In that context, there is an imperative need to debunk the myth of executive superiority to negotiate the “best deal” for the UK. The Brexit negotiation spectrum is so wide that overall cost-benefit balancing is impossible, on either side. What constitutes the “best deal” involves political decisions, on issues as diverse as the future trade relations; cooperation in regulatory matters ranging from the environment and food safety over financial services to intellectual property; criminal justice cooperation; migration; etc etc. Those decisions ought to be subject to proper democratic deliberation, if control is really to be taken back. To lump them all together in a big negotiation exclusively governed by executive decision-making behind closed doors is an affront to representative democracy – to parliamentary sovereignty, in other words.
So Parliament cannot capitulate again. It simply needs to get involved with the Brexit negotiation. However, the most important question is what happens at the end of the negotiation? It is true that Mrs May has promised that Parliament will have a vote on the “final deal” (the withdrawal agreement). But the reading of Article 50 which all actors appear to adopt seems to give Parliament a mere nuclear option of either accepting the agreement, or voting it down, with in the latter case no time to renegotiate: a fall off the Brexit cliffs. This reading of the two-year deadline must be resisted. EU law recognises the principle of representative democracy (Art 10 TEU – there are advantages to a written “constitution” expressing constitutional principles). This can be argued to mean that the relevant actors have to allow the Parliament to say no, followed by renegotiation. This could be done by reading Article 50 in such a way that the signature of the withdrawal agreement stops the clock.

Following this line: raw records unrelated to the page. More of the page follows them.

(* ===== verification/Cancel.v ===== *)
(** * [connect] and the reconnect loop, cancelled anywhere ([src/tunnel/client.rs], [src/main.rs])

    [VpnClient::connect] and [run_with_reconnect] as futures: the client's
    future is raced against a shutdown signal, and can be dropped at any of its
    awaits; what it holds is dropped then, innermost first, while a command it
    has started goes on running.  A future that is not dropped is [connect] as
    it runs; the manager's task is aborted wherever it is in either case. *)

From S2P Require Import Prelude Text Future Errors Net Config Signaling Handshake Client.
From S2P Require Import DeviceRoutes Bypass Device Routing Status Session SessionProofs.

#[local] Open Scope string_scope.

Section Cancel.
Context {Net4 Net6 : Type} `{EqDecision Net4} `{EqDecision Net6}.
Context `{NetOps V4_BITS Net4} `{NetOps V6_BITS Net6}.
Context {W : Type} `{System W} `{TunApi W}.
Context (parse_ip : string -> option IpAddr) (show_ip : IpAddr -> string).
Context (with_netmask : Z -> Z -> option Net4).
Context (os : Os) (landed : bool).

Abbreviation Info := (ServerInfo Net4 Net6).
Abbreviation Res := (resource Net4 Net6).
Abbreviation Mgr := (Manager Net4 Net6).

(** ** Routes over the device *)

(** Route commands are awaited; the IP Helper calls of Windows block. *)
Definition route_call {A} (f : W -> W * A) : async W A :=
  match os with WindowsOs => blocking f | _ => awaiting landed f end.

Section Routes.
Context {R : Type} `{Route R}.

Fixpoint rollback_async (tun_name : string) (rev_added : list R) : async W unit :=
  match rev_added with
  | [] => mret tt
  | r :: rest => _ ← route_call (fun w => remove_route_generic os w tun_name r); rollback_async tun_name rest
  end.

Fixpoint add_each_async (add : W -> R -> W * vres RouteAddOutcome) (tun_name : string)
    (routes added : list R) : async W (vres (list R)) :=
  match routes with
  | [] => mret (Ret added)
  | route :: routes =>
      outcome ← route_call (fun w => add w route);
      match outcome with
      | Ret Added => add_each_async add tun_name routes (added ++ [route])%list
      | Ret AlreadyExisted => add_each_async add tun_name routes added
      | Fail e => _ ← rollback_async tun_name (rev added); mret (Fail e)
      | Panic => mret Panic
      end
  end.

(** The guard is made of the routes once all of them are there. *)
Definition add_all_async (expanded : vres (list R)) (add : W -> R -> W * vres RouteAddOutcome)
    (tun_name : string) : async W (vres (RouteGuard (R:=R))) :=
  match expanded with
  | Ret routes =>
      r ← add_each_async add tun_name routes [];
      mret (match r with Ret added => Ret (mkGuard tun_name added) | Fail e => Fail e | Panic => Panic end)
  | Fail e => mret (Fail e)
  | Panic => mret Panic
  end.
End Routes.

Definition add_routes_async (tun_name : string) (routes : list Net4) : async W (vres (RouteGuard (R:=Net4))) :=
  add_all_async (expand_all expand_default_route4 routes) (fun w r => add_route_generic os w tun_name r) tun_name.

Definition add_routes6_async (tun_name : string) (routes : list Net6) (src : Z)
  : async W (vres (RouteGuard (R:=Net6))) :=
  add_all_async (expand_all expand_default_route6 routes)
    (fun w r => add_route6_with_src os w tun_name r src) tun_name.

(** ** Bypass routes *)

(** The manager is a local of the bootstrap until it is handed to its task. *)
Definition add_iroh_bypass_routes_async (tun_name : string) (routes : list Net4) (routes6 : list Net6)
    (relay_ips : gset IpAddr) (initial_server_addrs : list IpAddr) : async W Mgr :=
  underlay_gw4 ← (match routes with
                  | [] => (mret None : async W (option UnderlayGateway))
                  | _ => awaiting landed (fun w => capture_underlay_gateway parse_ip show_ip os w false)
                  end);
  underlay_gw6 ← (match routes6 with
                  | [] => (mret None : async W (option UnderlayGateway))
                  | _ => awaiting landed (fun w => capture_underlay_gateway parse_ip show_ip os w true)
                  end);
  relay_ips ← awaiting landed (fun w => (w, relay_ips));
  let m := mkManager ∅ tun_name routes routes6 underlay_gw4 underlay_gw6 ∅ in
  let bootstrap_ips := relay_ips ∪ list_to_set initial_server_addrs in
  if decide (bootstrap_ips = ∅) then (mret m : async W Mgr)
  else fun w c =>
    match manager_update_async parse_ip show_ip os landed m bootstrap_ips w c with
    | (w, m, Some c) => (w, Some (m, c))
    | (w, m, None) => (drop_manager os w m, None)
    end.

(** ** The set-up of a session *)

(** The await of a step that acquires a resource while the manager runs and
    [held] is held. *)
Definition acquire_async {A} (ab : Abort) (manager : option Mgr) (mk : A -> Res) (held : list Res)
    (step : async W (vres A)) : async W (vres (A * list Res)) :=
  let let_go := tear_down parse_ip show_ip os landed ab manager held in
  dropping let_go (
    r ← step;
    match r with
    | Ret a => mret (Ret (a, mk a :: held))
    | Fail e => blocking (fun w => (let_go w, Fail e))
    | Panic => mret Panic
    end).

Definition bind_ok {A B} (m : async W (vres A)) (f : A -> async W (vres B)) : async W (vres B) :=
  r ← m; match r with Ret a => f a | Fail e => mret (Fail e) | Panic => mret Panic end.

Definition when_async {A} (o : option A) (held : list Res)
    (step : A -> list Res -> async W (vres (list Res))) : async W (vres (list Res)) :=
  match o with Some a => step a held | None => mret (Ret held) end.

Definition add4_async (ab : Abort) (manager : option Mgr) (tun : string) (routes : list Net4) (held : list Res)
  : async W (vres (list Res)) :=
  bind_ok (acquire_async ab manager RGuard4 held (add_routes_async tun routes)) (fun '(_, held) => mret (Ret held)).

Definition add6_async (ab : Abort) (manager : option Mgr) (tun : string) (routes : list Net6) (src : Z)
    (held : list Res) : async W (vres (list Res)) :=
  bind_ok (acquire_async ab manager RGuard6 held (add_routes6_async tun routes src)) (fun '(_, held) => mret (Ret held)).

Definition establish_async (ab : Abort) (info : Info) (routes : list Net4) (routes6 : list Net6)
    (relay_ips : gset IpAddr)  : async W (vres (TunDevice * option Mgr * list Res)) :=
  bind_ok (blocking (fun w => create_tun_device with_netmask os w info)) (fun dev =>
    let tun := td_name dev in
    let will_add_routes :=
      (family_assigned (info_assigned_ip info) && nonempty routes)
      || (family_assigned (info_assigned_ip6 info) && nonempty routes6) in
    manager ← (if will_add_routes
               then dropping (fun w => unwind os w [RDevice dev]) (
                      m ← add_iroh_bypass_routes_async tun routes routes6 relay_ips (info_server_addrs info);
                      mret (Some m))
               else mret None);
    let held := [RDevice dev] in
    bind_ok (when_async (info_network info) held (fun net => add4_async ab manager tun [net])) (fun held =>
    bind_ok (when_async (match info_assigned_ip6 info, info_network6 info with
                         | Some ip6, Some net6 => Some (ip6, net6)
                         | _, _ => None
                         end) held (fun '(ip6, net6) => add6_async ab manager tun [net6] ip6)) (fun held =>
    bind_ok (when_async (if family_assigned (info_assigned_ip info) && nonempty routes then Some routes else None)
               held (add4_async ab manager tun)) (fun held =>
    bind_ok (when_async (match info_assigned_ip6 info with
                         | Some ip6 => if nonempty routes6 then Some ip6 else None
                         | None => None
                         end) held (fun ip6 => add6_async ab manager tun routes6 ip6)) (fun held =>
    mret (Ret (dev, manager, held))))))).

(** ** The tunnel *)

(** The future is dropped while the tunnel runs: the route guards go with the
    frame of [connect]; the tasks that own the device and the manager are
    detached since the split, and go with the runtime, in either order. *)
Definition shutdown_tunnel (w : W) (dev : TunDevice) (manager : option Mgr) (held : list Res) (ab : Abort) : W :=
  tear_down parse_ip show_ip os landed ab manager [RDevice dev] (unwind os w (List.filter is_route_guard held)).

(** ** [connect] and the reconnect loop *)

Section Connect.
Context {EndpointId Conn : Type} (parse_endpoint_id : string -> option EndpointId).
Context (show_net4 : Net4 -> string) (show_net6 : Net6 -> string) (to_string : VpnError -> string).

Abbreviation Client := (VpnClient Net4 Net6 Conn).

(** An attempt, where its manager's task is when it is aborted or dropped, and
    whether what else the session holds goes before or after it. *)
Record CutAttempt : Type := mkCutAttempt {
  ca_attempt : Attempt Net4 Net6 EndpointId Conn;
  ca_manager_cut : cut;
  ca_device_first : bool;
}.

Definition abort_of (ca : CutAttempt) : Abort :=
  mkAbort (t_updates (at_tunnel (ca_attempt ca))) (ca_manager_cut ca) (ca_device_first ca).

(** The session from the established routes on. *)
Definition run_session_async (c : Client) (ca : CutAttempt) (conn : Conn) (info : Info) (dev : TunDevice)
    (manager : option Mgr) (held : list Res) : async W (Client * vres unit) := fun w k =>
  let a := ca_attempt ca in
  let t := at_tunnel a in
  let routes4 := routes_for info (cl_routes c) in
  let routes6 := routes6_for info (cl_routes6 c) in
  let c := map_status (set_connected (at_connected a) (connected_info show_ip show_net4 show_net6 info routes4 routes6)
                         conn (match manager with Some _ => Some tt | None => None end)) c in
  let detected :=
    if has_refusable_routes routes4 routes6
    then overlap_watch routes4 routes6 (td_name dev) (retain_others (td_name dev) (t_first_sweep t)) (t_sweeps t)
    else None in
  let finished k :=
    let '(w, result) := run_tunnel parse_ip show_ip os landed w dev manager t (abort_of ca) in
    let c := map_status set_disconnected c in
    (unwind os w (List.filter is_route_guard held), Some ((c, Fail (default result detected)), k)) in
  match t_split_error t, k with
  | None, Some O => (shutdown_tunnel w dev manager held (abort_of ca), None)
  | None, Some (S n) => finished (Some n)
  | _, _ => finished k
  end.

Definition connect_async (c : Client) (ca : CutAttempt) : async W (Client * vres unit) :=
  let a := ca_attempt ca in
  match resolve_server_addr parse_endpoint_id c (at_relay_urls a) with
  | Ret addr =>
      dialled ← awaiting landed (fun w => (w, connect_with_timeout (at_dial a addr)));
      match dialled with
      | Ret conn =>
          greeted ← awaiting landed (fun w => (w, of_sum (at_handshake a)));
          match greeted with
          | Ret info =>
              match check_params_against (cl_established c) info with
              | (p, Ret _) =>
                  let c := set_established c p in
                  match overlap_error (routes_for info (cl_routes c)) (routes6_for info (cl_routes6 c)) (at_locals a) with
                  | Some err => mret (c, Fail err)
                  | None =>
                      established ← establish_async (abort_of ca) info (cl_routes c) (cl_routes6 c) (at_relay_ips a);
                      match established with
                      | Ret (dev, manager, held) => run_session_async c ca conn info dev manager held
                      | Fail e => mret (c, Fail e)
                      | Panic => mret (c, Panic)
                      end
                  end
              | (p, Fail e) => mret (set_established c p, Fail e)
              | (p, Panic) => mret (set_established c p, Panic)
              end
          | Fail e => mret (c, Fail e)
          | Panic => mret (c, Panic)
          end
      | Fail e => mret (c, Fail e)
      | Panic => mret (c, Panic)
      end
  | Fail e => mret (c, Fail e)
  | Panic => mret (c, Panic)
  end.

(** The delays slept, and the result if the loop ends within the attempts. *)
Fixpoint run_with_reconnect_async (max_attempts : option Z) (failures : Z) (c : Client)
    (attempts : list CutAttempt) : async W (Client * list Z * option (vres unit)) :=
  match attempts with
  | [] => mret (c, [], None)
  | ca :: rest =>
      attempted ← connect_async c ca;
      match attempted with
      | (c, Ret _) => mret (c, [], Some (Ret tt))
      | (c, Panic) => mret (c, [], Some Panic)
      | (c, Fail e) =>
          if is_recoverable e then
            let failures := next_failures failures e in
            if (match max_attempts with Some max => (max <? failures)%Z | None => false end)
            then mret (c, [], Some (Fail (MaxReconnectAttemptsExceeded (default 0%Z max_attempts))))
            else
              let a := ca_attempt ca in
              let delay := calculate_backoff failures (at_jitter a) in
              let c := map_status (set_reconnecting failures (to_string e) (at_failed a + delay * MILLIS)) c in
              _ ← awaiting landed (fun w => (w, tt));
              ended ← run_with_reconnect_async max_attempts failures c rest;
              let '(c, delays, r) := ended in mret (c, delay :: delays, r)
          else mret (c, [], Some (Fail e))
      end
  end.
End Connect.
End Cancel.
Arguments CutAttempt : clear implicits.
Section Cancellation.
Context {Net4 Net6 : Type} `{NetLaws V4_BITS Net4} `{NetLaws V6_BITS Net6}.
Context {W : Type} `{System W} `{TunApi W}.
Context (table : W -> gset route_key) (hosts : W -> gset host_key) (iface : Z -> string).
Context `{!KernelLaws W table} `{!HostAccount W hosts} `{!SessionLaws W table hosts iface}.
Context (parse_ip : string -> option IpAddr) (show_ip : IpAddr -> string).
Context (with_netmask : Z -> Z -> option Net4).
Context (os : Os) (landed : bool).

Abbreviation view := (view table hosts).
Abbreviation cost := (cost landed).
Abbreviation tables := (tables table hosts).
Abbreviation leak := (leak landed).
Abbreviation restored := (restored table hosts).
Abbreviation bounded := (bounded table hosts landed).

(** ** Routes over the device *)

Lemma implements_route {A} (f : W -> W * A) : implements (route_call os landed f) f.
Proof. unfold route_call. destruct os; auto with async. Qed.

Lemma dropped_route {A} (f : W -> W * A) w (D : W -> Prop) :
  D w -> D (f w).1 -> dropped (route_call os landed f) w D.
Proof. intros H1' H2'. unfold route_call. destruct os; auto using dropped_awaiting with async. Qed.

Section Routes.
Context {R : Type} `{Route R} (tun : string) (add : W -> R -> W * vres RouteAddOutcome).
Context (Hadd : forall w r, view tun (add w r).1 = view tun w).
Context (Hdel : forall w (r : R), view tun (remove_route_generic os w tun r).1 = view tun w).

Lemma implements_rollback (l : list R) :
  implements (rollback_async os landed tun l)
    (fun w => (fold_left (fun w r => (remove_route_generic os w tun r).1) l w, tt)).
Proof.
  induction l as [|r l IH]; cbn [rollback_async]; [apply implements_ret|].
  eapply implements_ext; [|eapply implements_bind; [apply implements_route|intros ?; exact IH]].
  intros w. cbn [fold_left]. by destruct (remove_route_generic os w tun r).
Qed.

Lemma implements_add_each (routes added : list R) :
  implements (add_each_async os landed add tun routes added) (fun w => add_each os add tun w routes added).
Proof.
  revert added. induction routes as [|r routes IH]; intros added; cbn [add_each_async]; [apply implements_ret|].
  eapply implements_ext; [|apply implements_bind; [apply implements_route|]].
  2:{ intros o. instantiate (1 := fun o w => match o with
        | Ret Added => add_each os add tun w routes (added ++ [r])
        | Ret AlreadyExisted => add_each os add tun w routes added
        | Fail e => (rollback os w tun added, Fail e)
        | Panic => (w, Panic) end). destruct o as [[]|e|]; [apply IH..| |apply implements_ret].
      eapply implements_ext; [|apply implements_bind; [apply implements_rollback|intros ?; apply implements_ret]].
      intros w. done. }
  intros w. cbn [add_each]. by destruct (add w r) as [w1 [[]|e|]].
Qed.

The withdrawal agreement itself could provide for such a mechanism; or it could be done by way of a European Council decision extending the Article 50 deadline.
It would clearly be preferable for these questions to be considered by the UK Parliament at this very point in time, when it is authorising the Government to trigger Article 50. Further capitulation to the Government is not a proper response to the democracy concerns which the referendum expressed.
Piet Eeckhout is a Professor of EU Law at the UCL Faculty of Laws and is the Academic Director of the UCL European Institute.
Note: The views expressed in this post are those of the author, and not of the UCL European Institute, nor of UCL.
This article first appeared on Professor Eeckhout’s personal blog, London-Brussels, and is reposted here with permission.